Village in Azerbaijan

Krkjan (Քրքջան) or Karkijahan (Kərkicahan) is a settlement near the city of Stepanakert. The village had an Armenian-majority population prior to the Khaibalikend massacre in 1919 and subsequently an Azerbaijani-majority population prior to the Nagorno-Karabakh conflict in 1988.

== History ==
=== Pre-Soviet period ===
In 1886, the village had an Armenian-majority population, consisting entirely of farmers.

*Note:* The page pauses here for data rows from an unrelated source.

Lemma declared_fields_preserved_witness :
  let w' := (AddImports project [1] false [i_log; i_rest] world_extra_key).2 in
  descriptor project world_extra_key = Some config0 ∧
  (∃ s, flogoJson w' = Regular true s ∧
        json_MarshalIndent (updatedDescriptor [1] config0 [i_log; i_rest]) = inl s) ∧
  (∃ c', descriptor project w' = Some c' ∧ CfgOther c' = CfgOther config0) ∧
  descriptor project (RemoveImports project [core] world_extra_key).2 = Some config0.
Proof.
  intros w'. split; [vm_compute; reflexivity|].
  apply (declared_fields_preserved project [1] false [i_log; i_rest] [core]
           world_extra_key w' config0).
  - vm_compute. reflexivity.
  - vm_compute. reflexivity.
  - intros s [= <-]. vm_compute. reflexivity.
Defined.


Lemma add_same_import_twice_witness :
  let w1 := (AddImports project [] false [i_log] world0).2 in
  let w2 := (AddImports project [1] false [i_log] w1).2 in
  addImportsInJson project [] false [i_log; i_log] world0 =
    addImportsInJson project [] false [i_log] world0 ∧
  (AddImports project [] false [i_log] world0).1 = None ∧
  (AddImports project [1] false [i_log] w1).1 = None ∧
  importsGo w2 = importsGo w1 ∧
  ∃ c2 s2,
    flogoJson w2 = Regular true s2 ∧ json_MarshalIndent c2 = inl s2 ∧
    CfgImports c2 ≡ₚ CfgImports (updatedDescriptor [] config0 [i_log]) ∧
    CfgOther c2 = CfgOther config0.
Proof.
  intros w1 w2.
  destruct (add_same_import_twice project [] false i_log) as (Hbatch & _ & _ & Hcalls).
  split; [exact (Hbatch world0)|].
  split; [vm_compute; reflexivity|]. split; [vm_compute; reflexivity|].
  eapply (Hcalls [1] world0 w1 w2 (mkGoFile "main" [core]) config0).
  - vm_compute. reflexivity.
  - vm_compute. reflexivity.
  - vm_compute. reflexivity.
  - vm_compute. reflexivity.
  - vm_compute. reflexivity.
  - vm_compute. reflexivity.
  - intros s [= <-]. vm_compute. reflexivity.
  - vm_compute. reflexivity.
Defined.

(** ** The further properties on the concrete environment *)


Lemma addImportsInGo_ignore_mode_succeeds_witness :
  (addImportsInGo project true [i_bad; i_log; i_bad] world0).1 = None.
Proof.
  eapply (addImportsInGo_ignore_mode_succeeds project [i_bad; i_log; i_bad] world0).
  - reflexivity.
  - vm_compute. reflexivity.
Defined.

Lemma addImportsLoop_tree_witness :
  let file := mkGoFile "main" [core] in
  ∃ file',
    (addImportsLoop true [i_bad; i_log] file world0).1 = inl file' ∧
    PkgName file' = "main" ∧
    (∀ x, x ∈ Imports file → x ∈ Imports file') ∧
    (∀ x, x ∈ Imports file' →
          x ∈ Imports file ∨ ∃ i, i ∈ [i_bad; i_log] ∧ x = GoImportPath i).
Proof.
  intros file. eexists.
  assert ((addImportsLoop true [i_bad; i_log] file world0).1 = inl _) as Hl
    by (vm_compute; reflexivity).
  split; [exact Hl|].
  exact (addImportsLoop_tree true [i_bad; i_log] file world0 _ Hl).
Defined.

Lemma addImportsLoop_strict_complete_witness :
  let file := mkGoFile "main" [core] in
  ∃ file',
    (addImportsLoop false [i_log; i_rest] file world0).1 = inl file' ∧
    (∀ i, i ∈ [i_log; i_rest] → GoImportPath i ∈ Imports file') ∧
    console (addImportsLoop false [i_log; i_rest] file world0).2 = console world0.
Proof.
  intros file. eexists.
  assert ((addImportsLoop false [i_log; i_rest] file world0).1 = inl _) as Hl
    by (vm_compute; reflexivity).
  split; [exact Hl|].
  exact (addImportsLoop_strict_complete [i_log; i_rest] file world0 _ Hl).
Defined.

Lemma addImportsLoop_offers_all_witness :
  let file := mkGoFile "main" [core] in
  ∃ file',
    (addImportsLoop true [i_bad; i_log] file world0).1 = inl file' ∧
    deps (addImportsLoop true [i_bad; i_log] file world0).2 =
      foldl (λ d i, (AddDependency i d).2) (deps world0) [i_bad; i_log].
Proof.
  intros file. eexists.
  assert ((addImportsLoop true [i_bad; i_log] file world0).1 = inl _) as Hl
    by (vm_compute; reflexivity).
  split; [exact Hl|].
  exact (addImportsLoop_offers_all true [i_bad; i_log] file world0 _ Hl).
Defined.

Lemma addImportsInGo_read_only_witness :
  (addImportsInGo project false [i_log] world_read_only_go).1 =
    Some printer_Fprint_nil ∧
  importsGo (addImportsInGo project false [i_log] world_read_only_go).2 =
    importsGo world_read_only_go ∧
  deps (addImportsInGo project false [i_log] world_read_only_go).2 =
    foldl (λ d i, (AddDependency i d).2) (deps world_read_only_go) [i_log].
Proof.
  eapply (addImportsInGo_read_only project false [i_log] world_read_only_go).
  - reflexivity.
  - vm_compute. reflexivity.
  - vm_compute. reflexivity.
Defined.

Lemma RemoveImports_key_set_witness :
  RemoveImports project [core; "x"; core] world0 = RemoveImports project ["x"; core] world0.
Proof.
  apply (RemoveImports_key_set project [core; "x"; core] ["x"; core] world0).
  intros k. rewrite !elem_of_cons. tauto.
Defined.

Lemma addImportsInJson_key_set_witness :
  let w' := (addImportsInJson project [1] false [i_rest] world0).2 in
  ∃ vals other s,
    flogoJson w' = Regular true s ∧
    json_MarshalIndent (mkConfig (CanonicalImport <$> vals) other) = inl s ∧
    ∀ k, k ∈ GoImportPath <$> vals ↔
         k ∈ GoImportPath <$> manifestImports project world0 ∨
         k ∈ GoImportPath <$> [i_rest].
Proof.
  apply (addImportsInJson_key_set project [1] false [i_rest] world0).
  vm_compute. reflexivity.
Defined.

Lemma mergedImports_untouched_witness :
  mergedImports config0 [i_log; i_rest] !! core =
  listExisting (ParseImports (CfgImports config0)).1 !! core.
Proof.
  apply (mergedImports_untouched config0 [i_log; i_rest] core). by_compute.
Defined.

Lemma listExisting_last_wins_witness :
  let old := NewFlogoImport "m" "" "v1" "" in
  let new := NewFlogoImport "m" "" "v2" "" in
  listExisting ([old] ++ new :: [i_log]) !! GoImportPath new = Some new.
Proof.
  intros old new. apply (listExisting_last_wins [old] new [i_log]). by_compute.
Defined.

Lemma written_entries_any_order_witness :
  let w1 := (addImportsInJson project [] false [i_log; i_rest] world0).2 in
  let w2 := (addImportsInJson project [2; 1] false [i_log; i_rest] world0).2 in
  flogoJson w1 ≠ flogoJson w2 ∧
  ∃ c1 c2 s1 s2,
    flogoJson w1 = Regular true s1 ∧ json_MarshalIndent c1 = inl s1 ∧
    flogoJson w2 = Regular true s2 ∧ json_MarshalIndent c2 = inl s2 ∧
    CfgImports c1 ≡ₚ CfgImports c2 ∧ CfgOther c1 = CfgOther c2.
Proof.
  intros w1 w2. split; [by_compute|].
  apply (written_entries_any_order project [] [2; 1] false [i_log; i_rest] world0 w1 w2).
  - vm_compute. reflexivity.
  - vm_compute. reflexivity.
Defined.

Lemma AddImports_strict_key_sets_witness :
  let w' := (AddImports project [0; 1] false [i_log; i_rest] world0).2 in
  ∃ file' vals other s,
    importsGo w' = Regular true (printer_Fprint file') ∧
    flogoJson w' = Regular true s ∧
    json_MarshalIndent (mkConfig (CanonicalImport <$> vals) other) = inl s ∧
    ∀ i, i ∈ [i_log; i_rest] →
         GoImportPath i ∈ Imports file' ∧ GoImportPath i ∈ GoImportPath <$> vals.
Proof.
  apply (AddImports_strict_key_sets project [0; 1] [i_log; i_rest] world0).
  vm_compute. reflexivity.
Defined.

Lemma Validate_does_not_open_witness :
  Validate project world_denied_json = None ∧
  ∃ err, (AddImports project [] true [i_log] world_denied_json).1 = Some err.
Proof.
  apply (Validate_does_not_open project [] true [i_log] world_denied_json);
    [reflexivity | discriminate | discriminate | discriminate].
Defined.

Lemma add_then_remove_witness :
  let w1 := (AddImports project [] false [i_log] world0).2 in
  ∃ w2 vals other s,
    RemoveImports project [GoImportPath i_log] w1 = (None, w2) ∧
    importsGo w2 = Regular true (printer_Fprint (mkGoFile "main" [core])) ∧
    flogoJson w2 = Regular true s ∧ flogoJson w1 = Regular true s ∧
    json_MarshalIndent (mkConfig (CanonicalImport <$> vals) other) = inl s ∧
    GoImportPath i_log ∈ GoImportPath <$> vals.
Proof.
  eapply (add_then_remove project [] false i_log world0).
  - vm_compute. reflexivity.
  - by_compute.
  - vm_compute. reflexivity.
  - vm_compute. reflexivity.
  - vm_compute. reflexivity.
Defined.
(* ===== verification/_CoqProject ===== *)
-Q . S2P
Prelude.v
Lattice.v
Primitives.v
Config.v
Versioned.v
SyncProtocol.v
Cipher.v
Conn.v
Handshake.v
IpcTypes.v
LogParse.v
CoreProc.v
Store.v
SupState.v
NetSync.v
Supervisor.v
SyncSession.v
IpcWire.v
Identity.v
PairProtocol.v
Pairing.v
Float32.v
AudioDsp.v
AudioBridge.v
AudioDriver.v
AudioDial.v
GuiApp.v
GuiIpc.v
GuiMirror.v
LayoutEditor.v
FileOps.v
RotatingLog.v
Updater.v
Resolver.v
UpdateDialog.v
Discovery.v
LanMirror.v
SocketPath.v
Sockets.v
Dashboard.v
GuiApply.v
AudioTab.v
Bundle.v
Startup.v
Paths.v
Elevation.v
Tray.v
CoreLog.v
MacCore.v
AudioQuery.v
Launch.v
Monitors.v
CoreFetch.v
MediaPath.v
Shutdown.v
GuiMain.v
Announce.v
ServerChoice.v
(* ===== verification/Versioned.v ===== *)
(** * Versioned configuration ([crates/synbad-sync/src/versioned.rs])

    [Config] plus one Lamport stamp per top-level field.  [merge] is per-field
    last-write-wins over the five shared fields; [apply_local] stamps the fields
    an edit changes.  The file ends with a network of daemons as a step relation
    and its coherence invariant. *)

From Stdlib Require Import ZArith Lia.
From S2P Require Import Prelude Lattice Primitives Config.

(** ** Lamport time *)

Record LamportTime := { lt_counter : Z; lt_origin : string }.

Global Instance LamportTime_eq_dec : EqDecision LamportTime. Proof. solve_decision. Defined.

Definition default_LamportTime : LamportTime := {| lt_counter := 0; lt_origin := "" |}.

(** [Ord::cmp]: counter, then origin. *)
Definition lamport_cmp (a b : LamportTime) : comparison :=
  match Z.compare (lt_counter a) (lt_counter b) with
  | Eq => String.compare (lt_origin a) (lt_origin b)
  | c => c
  end.

(** [a > b]. *)
Definition stamp_gt (a b : LamportTime) : bool :=
  match lamport_cmp a b with Gt => true | _ => false end.

(** ** Stamps *)

Record FieldStamps := {
  st_role : LamportTime; st_server_name : LamportTime; st_server_address : LamportTime;
  st_port : LamportTime; st_service_port : LamportTime; st_screens : LamportTime;
  st_links : LamportTime; st_options : LamportTime; st_clipboard_sharing : LamportTime;
  st_binaries : LamportTime
}.
#[export] Instance FieldStamps_eta : Eta FieldStamps := λ r,
  {| st_role := st_role r; st_server_name := st_server_name r; st_server_address := st_server_address r;
     st_port := st_port r; st_service_port := st_service_port r; st_screens := st_screens r; st_links := st_links r;
     st_options := st_options r; st_clipboard_sharing := st_clipboard_sharing r; st_binaries := st_binaries r |}.

Global Instance FieldStamps_eq_dec : EqDecision FieldStamps. Proof. solve_decision. Defined.

Definition all_stamps (s : LamportTime) : FieldStamps :=
  {| st_role := s; st_server_name := s; st_server_address := s; st_port := s;
     st_service_port := s; st_screens := s; st_links := s; st_options := s;
     st_clipboard_sharing := s; st_binaries := s |}.

Definition stamp_list (s : FieldStamps) : list LamportTime :=
  [st_role s; st_server_name s; st_server_address s; st_port s; st_service_port s;
   st_screens s; st_links s; st_options s; st_clipboard_sharing s; st_binaries s].

(** [into_iter().max().unwrap_or(0)] over unsigned counters. *)
Definition max_counter (s : FieldStamps) : Z :=
  fold_right Z.max 0%Z (map lt_counter (stamp_list s)).

Definition set_st_role (x : LamportTime) (r : FieldStamps) : FieldStamps :=
  Eval cbv [update_field] in r <| st_role := x |>.
Definition set_st_server_name (x : LamportTime) (r : FieldStamps) : FieldStamps :=
  Eval cbv [update_field] in r <| st_server_name := x |>.
Definition set_st_server_address (x : LamportTime) (r : FieldStamps) : FieldStamps :=
  Eval cbv [update_field] in r <| st_server_address := x |>.
Definition set_st_port (x : LamportTime) (r : FieldStamps) : FieldStamps :=
  Eval cbv [update_field] in r <| st_port := x |>.
Definition set_st_service_port (x : LamportTime) (r : FieldStamps) : FieldStamps :=
  Eval cbv [update_field] in r <| st_service_port := x |>.
Definition set_st_screens (x : LamportTime) (r : FieldStamps) : FieldStamps :=
  Eval cbv [update_field] in r <| st_screens := x |>.
Definition set_st_links (x : LamportTime) (r : FieldStamps) : FieldStamps :=
  Eval cbv [update_field] in r <| st_links := x |>.
Definition set_st_options (x : LamportTime) (r : FieldStamps) : FieldStamps :=
  Eval cbv [update_field] in r <| st_options := x |>.
Definition set_st_clipboard_sharing (x : LamportTime) (r : FieldStamps) : FieldStamps :=
  Eval cbv [update_field] in r <| st_clipboard_sharing := x |>.
Definition set_st_binaries (x : LamportTime) (r : FieldStamps) : FieldStamps :=
  Eval cbv [update_field] in r <| st_binaries := x |>.
(* ===== verification/SyncProtocol.v ===== *)
(** * Signed sync frames ([crates/synbad-sync/src/protocol.rs])

    The length-prefixed signing string, [sign_frame] and [verify_frame].  JSON,
    hex and ed25519 come from other packages and are interfaces. *)

From Stdlib Require Import ZArith Lia.
From S2P Require Import Prelude Primitives Config Versioned.

Definition SIGN_DOMAIN : bytes := bytes_of "synbad-sync-v1".

(** [serde_json::to_vec] on a [VersionedConfig]. *)
Class JsonStateOps := { json_state : VersionedConfig → option bytes }.

Inductive ProtocolError :=
| NonceEchoMismatch   (* [Malformed("nonce echo mismatch")] *)
| BadSignature
| BadPublicKey
| HexError
| JsonError.

Record SyncFrame := {
  fr_from_machine_id : string;
  fr_nonce_hex : string;
  fr_state : VersionedConfig;
  fr_sig_hex : string
}.

Definition canonical_state_bytes `{JsonStateOps} (from_machine_id : string) (nonce : bytes)
    (state : VersionedConfig) : result ProtocolError bytes :=
  let? state_bytes := ok_or JsonError (json_state state) in
  Ok (push_field (push_field (push_field (push_field [] SIGN_DOMAIN)
        (bytes_of from_machine_id)) nonce) state_bytes).

Definition sign_frame `{JsonStateOps, Ed25519Ops, HexOps} (key : SigningKey) (from_machine_id : string)
    (nonce : bytes) (state : VersionedConfig) : result ProtocolError SyncFrame :=
  let? signed_bytes := canonical_state_bytes from_machine_id nonce state in
  let sig := sign key signed_bytes in
  Ok {| fr_from_machine_id := from_machine_id; fr_nonce_hex := hex_encode nonce;
        fr_state := state; fr_sig_hex := hex_encode sig |}.

Definition verify_frame `{JsonStateOps, Ed25519Ops, HexOps} (peer_pubkey_hex : string)
    (expected_nonce_hex : option string) (frame : SyncFrame) : result ProtocolError unit :=
  let? _ := match expected_nonce_hex with
            | Some expected => if decide (expected = fr_nonce_hex frame) then Ok tt
                               else Err NonceEchoMismatch
            | None => Ok tt
            end in
  let? nonce := ok_or HexError (hex_decode (fr_nonce_hex frame)) in
  let? signed_bytes := canonical_state_bytes (fr_from_machine_id frame) nonce (fr_state frame) in
  let? pk_bytes := ok_or BadPublicKey (hex_decode peer_pubkey_hex) in
  let? pk := ok_or BadPublicKey (to_array 32 pk_bytes) in
  let? _ := if vk_valid pk then Ok tt else Err BadPublicKey in
  let? sig_bytes := ok_or BadSignature (hex_decode (fr_sig_hex frame)) in
  let? sig := ok_or BadSignature (to_array 64 sig_bytes) in
  if ed_verify pk signed_bytes sig then Ok tt else Err BadSignature.

Definition signed_fields (mid : string) (nonce js : bytes) : list bytes :=
  [SIGN_DOMAIN; bytes_of mid; nonce; js].

Lemma canonical_state_bytes_fields `{JsonStateOps} mid nonce st b :
  canonical_state_bytes mid nonce st = Ok b ↔
  ∃ js, json_state st = Some js ∧ b = enc_fields (signed_fields mid nonce js).
Proof.
  unfold canonical_state_bytes, enc_fields, signed_fields.
  destruct (json_state st) as [js|]; cbn [ok_or rbind]; [|naive_solver].
  cbn [map concat]. setoid_rewrite push_field_enc. rewrite !push_field_enc, app_nil_l, <-!app_assoc.
  setoid_rewrite app_nil_r. naive_solver.
Qed.

Lemma canonical_inj `{JsonStateOps} mid1 n1 st1 mid2 n2 st2 b js1 js2 :
  json_state st1 = Some js1 → json_state st2 = Some js2 →
  Forall field_ok (signed_fields mid1 n1 js1) → Forall field_ok (signed_fields mid2 n2 js2) →
  canonical_state_bytes mid1 n1 st1 = Ok b → canonical_state_bytes mid2 n2 st2 = Ok b →
  mid1 = mid2 ∧ n1 = n2 ∧ js1 = js2.
Proof.
  intros J1 J2 F1 F2 (k1 & E1 & ->)%canonical_state_bytes_fields
    (k2 & E2 & E)%canonical_state_bytes_fields.
  assert (k1 = js1) as -> by congruence. assert (k2 = js2) as -> by congruence.
  apply enc_fields_inj in E; [|done..]. unfold signed_fields in E. by simplify_eq.
Qed.

(** What a successful verification has checked. *)
Lemma verify_frame_Ok `{JsonStateOps, Ed25519Ops, HexOps} pkh exp fr :
  verify_frame pkh exp fr = Ok tt ↔
  (∀ e, exp = Some e → e = fr_nonce_hex fr)
  ∧ ∃ nonce b pk sig,
      hex_decode (fr_nonce_hex fr) = Some nonce
      ∧ canonical_state_bytes (fr_from_machine_id fr) nonce (fr_state fr) = Ok b
      ∧ hex_decode pkh = Some pk ∧ length pk = 32 ∧ vk_valid pk = true
      ∧ hex_decode (fr_sig_hex fr) = Some sig ∧ length sig = 64
      ∧ ed_verify pk b sig = true.
Proof.
  unfold verify_frame. split.
  - intros Hv. invert_ok.
    repeat match goal with H : to_array _ _ = Some _ |- _ => apply to_array_Some in H as [? ?] end; subst.
    split.
    + intros e ->. by case_decide.
    + destruct (vk_valid _) eqn:?; [|done]. destruct (ed_verify _ _ _) eqn:?; [|done]. eauto 12.
  - intros (He & nonce & b & pk & sig & Hn & Hb & Hpk & Hpl & Hvk & Hs & Hsl & Hver).
    assert (match exp with
            | Some expected => if decide (expected = fr_nonce_hex fr) then Ok tt else Err NonceEchoMismatch
            | None => Ok tt end = Ok tt) as ->.
    { destruct exp; [|done]. by rewrite decide_True by auto. }
    rewrite Hn. cbn [rbind ok_or]. rewrite Hb, Hpk. cbn [rbind ok_or].
    unfold to_array. rewrite decide_True by done. cbn [rbind ok_or]. rewrite Hvk, Hs. cbn [rbind ok_or].
    rewrite decide_True by done. cbn [rbind ok_or]. by rewrite Hver.
Qed.

(** ** Properties *)

(** The signing string binds its parts: two signing strings are equal only
    for the same sender, the same nonce and the same serialized state (for
    components below 4 GiB, where the [u32] length prefix is exact). *)
Theorem signing_string_injective `{JsonStateOps} mid1 n1 st1 mid2 n2 st2 b js1 js2 :
  json_state st1 = Some js1 → json_state st2 = Some js2 →
  Forall field_ok (signed_fields mid1 n1 js1) → Forall field_ok (signed_fields mid2 n2 js2) →
  canonical_state_bytes mid1 n1 st1 = Ok b → canonical_state_bytes mid2 n2 st2 = Ok b →
  mid1 = mid2 ∧ n1 = n2 ∧ js1 = js2.
Proof. apply canonical_inj. Qed.

(** a frame signed with a key verifies under that key, with or without the
    nonce-echo check. *)
Theorem sign_verify_roundtrip `{JsonStateOps, HexLaws, Ed25519Laws} key mid nonce st fr :
  sign_frame key mid nonce st = Ok fr →
  verify_frame (hex_encode (verifying_key key)) None fr = Ok tt
  ∧ verify_frame (hex_encode (verifying_key key)) (Some (hex_encode nonce)) fr = Ok tt.
Proof.
  unfold sign_frame. intros Hs. invert_ok.
  split; apply verify_frame_Ok; simpl; (split; [naive_solver|]);
    exists nonce, x, (verifying_key key), (sign key x);
    rewrite !hex_decode_encode, verifying_key_length, sign_length, verifying_key_valid, sign_verifies;
    by split_and!.
Qed.

(** An accepted frame was produced by the key's owner for this exchange: if
    the only messages that verify under [pk] are signing strings the owner signed
    ([signed]), then an accepted frame carries a (sender, nonce, state) triple the
    owner signed, and its nonce is the one the receiver asked to be echoed. *)
Theorem accepted_frame_was_signed `{JsonStateOps, HexLaws, Ed25519Ops} pk exp fr
    (signed : list (string * bytes * bytes)) js :
  (∀ m s, ed_verify pk m s = true →
     ∃ mid n j, (mid, n, j) ∈ signed ∧ Forall field_ok (signed_fields mid n j)
                ∧ m = enc_fields (signed_fields mid n j)) →
  verify_frame (hex_encode pk) (Some (hex_encode exp)) fr = Ok tt →
  json_state (fr_state fr) = Some js →
  Forall field_ok (signed_fields (fr_from_machine_id fr) exp js) →
  (fr_from_machine_id fr, exp, js) ∈ signed.
Proof.
  intros Huf (He & nonce & b & pk' & sig & Hn & Hb & Hpk & _ & _ & _ & _ & Hver)%verify_frame_Ok Hj Hf.
  rewrite <-(He _ eq_refl), hex_decode_encode in Hn. rewrite hex_decode_encode in Hpk. simplify_eq.
  apply canonical_state_bytes_fields in Hb as (js' & ? & ->). simplify_eq.
  destruct (Huf _ _ Hver) as (mid & n & j & Hin & Hf' & E).
  apply enc_fields_inj in E; [|done..]. unfold signed_fields in E. by simplify_eq.
Qed.

(** ** Witnesses *)

Definition toy_json_state : JsonStateOps :=
  {| json_state v := Some (be_bytes 8 (vc_clock v)) |}.

Definition wit_key : bytes := bytes_of "key".
Definition wit_nonce : bytes := be_bytes 16 7.
Definition wit_frame : SyncFrame :=
  {| fr_from_machine_id := "a"; fr_nonce_hex := @hex_encode toy_hex wit_nonce; fr_state := wit_a;
     fr_sig_hex := @hex_encode toy_hex (@sign toy_ed wit_key
       (enc_fields (signed_fields "a" wit_nonce (be_bytes 8 1)))) |}.

Lemma signing_string_injective_witness : ("a" = "a" ∧ wit_nonce = wit_nonce ∧ be_bytes 8 1 = be_bytes 8 1).
Proof.
  refine (@signing_string_injective toy_json_state "a" wit_nonce wit_a "a" wit_nonce wit_a
    (enc_fields (signed_fields "a" wit_nonce (be_bytes 8 1))) _ _ eq_refl eq_refl _ _ eq_refl eq_refl);
    repeat constructor.
Defined.

Lemma sign_verify_roundtrip_witness :
  @verify_frame toy_json_state toy_ed toy_hex (@hex_encode toy_hex (fit 32 wit_key)) None wit_frame = Ok tt.
Proof.
  exact (proj1 (@sign_verify_roundtrip toy_json_state toy_hex toy_hex_laws toy_ed toy_ed_laws
    wit_key "a" wit_nonce wit_a wit_frame ltac:(vm_compute; reflexivity))).
Defined.

(** A verifier that accepts exactly one message, the one that was signed. *)
Definition strict_ed : Ed25519Ops :=
  {| SigningKey := bytes; verifying_key := fit 32; sign k m := fit 32 k ++ fit 32 m;
     vk_valid _ := true;
     ed_verify _ m _ := bool_decide (m = enc_fields (signed_fields "a" wit_nonce (be_bytes 8 1))) |}.

Lemma accepted_frame_was_signed_witness :
  ("a", wit_nonce, be_bytes 8 1) ∈ [("a", wit_nonce, be_bytes 8 1)].
Proof.
  refine (@accepted_frame_was_signed toy_json_state toy_hex toy_hex_laws strict_ed
    (fit 32 wit_key) wit_nonce wit_frame [("a", wit_nonce, be_bytes 8 1)] (be_bytes 8 1) _ _ eq_refl _).
  - intros m s Hm%bool_decide_eq_true. exists "a", wit_nonce, (be_bytes 8 1).
    split; [left|]. split; [repeat constructor|exact Hm].
  - vm_compute. reflexivity.
  - repeat constructor.
Defined.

In June 1919, the village and the neighboring villages of Ghaibalishen (Khaibalikend), Jamilli, and Pahlul were looted and destroyed in the Khaibalikend massacre with 600-700 ethnic Armenians being killed by armed Kurdish irregulars and Azerbaijani soldiers.

=== Soviet Union ===
During the early Soviet period, the village was a district within the city of Stepanakert in the Nagorno-Karabakh Autonomous Oblast of the Azerbaijan SSR, known as Karkijan (Kərkican). In 1988, the district was given the status of an urban-type settlement, after Azerbaijani IDPs from Stepanakert settled in the village. Tensions steadily grew between Azerbaijanis of Karkijahan and Armenians of Stepanakert. In one incident on 5 May 1989, three locals and four soldiers were wounded. Similar incidents were recorded in July 1989, and November 1991.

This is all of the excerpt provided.